EXERCISE DIRECTIONS: Write out exactly the lines below that run from the one containing "induction ws as" through the one containing "(** X9. Hits", both included, with no other lines.

Collected data:
▬▬▬▬▬▬
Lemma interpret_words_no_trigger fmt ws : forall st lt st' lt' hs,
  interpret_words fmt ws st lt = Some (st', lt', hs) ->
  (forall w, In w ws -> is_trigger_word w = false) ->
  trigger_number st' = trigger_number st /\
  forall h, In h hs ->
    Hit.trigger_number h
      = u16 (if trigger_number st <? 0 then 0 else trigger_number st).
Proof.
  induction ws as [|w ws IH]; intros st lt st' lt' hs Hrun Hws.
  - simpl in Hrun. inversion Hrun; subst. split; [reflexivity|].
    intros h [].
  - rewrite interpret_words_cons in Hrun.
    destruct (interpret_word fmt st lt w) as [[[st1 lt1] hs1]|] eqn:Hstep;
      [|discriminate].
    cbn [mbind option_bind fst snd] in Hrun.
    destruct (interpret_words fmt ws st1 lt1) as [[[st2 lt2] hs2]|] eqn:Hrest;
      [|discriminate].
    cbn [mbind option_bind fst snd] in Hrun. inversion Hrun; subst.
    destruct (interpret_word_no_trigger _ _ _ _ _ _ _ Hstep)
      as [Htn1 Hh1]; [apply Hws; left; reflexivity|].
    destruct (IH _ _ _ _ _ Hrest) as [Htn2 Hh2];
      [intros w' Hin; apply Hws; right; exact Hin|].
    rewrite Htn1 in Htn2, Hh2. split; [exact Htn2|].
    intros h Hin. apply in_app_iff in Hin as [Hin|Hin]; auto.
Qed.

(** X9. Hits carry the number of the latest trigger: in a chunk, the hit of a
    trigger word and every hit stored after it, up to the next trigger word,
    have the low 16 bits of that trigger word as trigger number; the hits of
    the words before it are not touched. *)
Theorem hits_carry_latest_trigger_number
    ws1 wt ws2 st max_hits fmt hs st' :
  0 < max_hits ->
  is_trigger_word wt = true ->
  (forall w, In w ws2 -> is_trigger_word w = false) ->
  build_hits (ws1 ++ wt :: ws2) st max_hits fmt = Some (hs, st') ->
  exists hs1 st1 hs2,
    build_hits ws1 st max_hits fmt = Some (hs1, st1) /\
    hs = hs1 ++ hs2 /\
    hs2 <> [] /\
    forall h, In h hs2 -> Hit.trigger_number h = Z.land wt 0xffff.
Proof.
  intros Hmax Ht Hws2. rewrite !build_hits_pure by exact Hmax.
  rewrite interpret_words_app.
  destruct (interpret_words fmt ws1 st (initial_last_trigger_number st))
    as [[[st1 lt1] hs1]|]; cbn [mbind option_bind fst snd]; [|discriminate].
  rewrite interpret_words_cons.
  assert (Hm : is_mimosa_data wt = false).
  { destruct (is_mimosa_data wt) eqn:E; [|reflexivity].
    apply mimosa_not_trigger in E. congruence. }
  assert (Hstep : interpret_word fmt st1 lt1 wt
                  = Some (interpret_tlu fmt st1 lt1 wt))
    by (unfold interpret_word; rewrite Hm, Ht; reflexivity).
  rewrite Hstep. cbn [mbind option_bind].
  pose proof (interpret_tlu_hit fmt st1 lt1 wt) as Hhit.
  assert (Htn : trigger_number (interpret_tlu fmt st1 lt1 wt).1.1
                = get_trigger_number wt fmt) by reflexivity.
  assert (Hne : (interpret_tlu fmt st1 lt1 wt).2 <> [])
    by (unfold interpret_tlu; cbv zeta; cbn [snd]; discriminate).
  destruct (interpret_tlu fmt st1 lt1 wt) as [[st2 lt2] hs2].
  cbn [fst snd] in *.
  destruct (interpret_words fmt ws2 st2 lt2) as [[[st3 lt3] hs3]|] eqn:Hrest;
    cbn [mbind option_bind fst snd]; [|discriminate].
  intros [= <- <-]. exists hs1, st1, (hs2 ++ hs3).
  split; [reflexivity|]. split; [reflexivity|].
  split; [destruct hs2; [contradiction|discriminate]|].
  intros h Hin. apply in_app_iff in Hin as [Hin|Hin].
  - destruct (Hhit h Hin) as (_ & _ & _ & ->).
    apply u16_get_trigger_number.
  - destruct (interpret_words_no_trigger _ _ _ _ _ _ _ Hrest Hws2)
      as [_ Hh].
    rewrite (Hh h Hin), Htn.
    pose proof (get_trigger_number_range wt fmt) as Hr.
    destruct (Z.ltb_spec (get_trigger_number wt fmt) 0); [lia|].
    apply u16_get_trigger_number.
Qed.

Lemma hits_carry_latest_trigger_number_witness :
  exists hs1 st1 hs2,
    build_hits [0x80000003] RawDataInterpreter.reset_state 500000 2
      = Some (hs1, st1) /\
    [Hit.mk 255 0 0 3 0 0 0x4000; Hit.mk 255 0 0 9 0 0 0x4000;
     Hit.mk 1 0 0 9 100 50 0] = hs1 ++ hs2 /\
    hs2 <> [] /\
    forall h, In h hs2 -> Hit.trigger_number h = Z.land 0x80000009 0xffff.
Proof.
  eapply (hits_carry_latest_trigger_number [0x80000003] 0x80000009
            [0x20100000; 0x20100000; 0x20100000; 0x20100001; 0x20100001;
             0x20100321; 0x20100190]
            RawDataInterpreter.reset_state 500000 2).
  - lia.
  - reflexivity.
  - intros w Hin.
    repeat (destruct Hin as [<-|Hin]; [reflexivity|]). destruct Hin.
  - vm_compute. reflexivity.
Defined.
▬▬▬▬▬▬
ANSWER SECTION:
  induction ws as [|w ws IH]; intros st lt st' lt' hs Hrun Hws.
  - simpl in Hrun. inversion Hrun; subst. split; [reflexivity|].
    intros h [].
  - rewrite interpret_words_cons in Hrun.
    destruct (interpret_word fmt st lt w) as [[[st1 lt1] hs1]|] eqn:Hstep;
      [|discriminate].
    cbn [mbind option_bind fst snd] in Hrun.
    destruct (interpret_words fmt ws st1 lt1) as [[[st2 lt2] hs2]|] eqn:Hrest;
      [|discriminate].
    cbn [mbind option_bind fst snd] in Hrun. inversion Hrun; subst.
    destruct (interpret_word_no_trigger _ _ _ _ _ _ _ Hstep)
      as [Htn1 Hh1]; [apply Hws; left; reflexivity|].
    destruct (IH _ _ _ _ _ Hrest) as [Htn2 Hh2];
      [intros w' Hin; apply Hws; right; exact Hin|].
    rewrite Htn1 in Htn2, Hh2. split; [exact Htn2|].
    intros h Hin. apply in_app_iff in Hin as [Hin|Hin]; auto.
Qed.

(** X9. Hits carry the number of the latest trigger: in a chunk, the hit of a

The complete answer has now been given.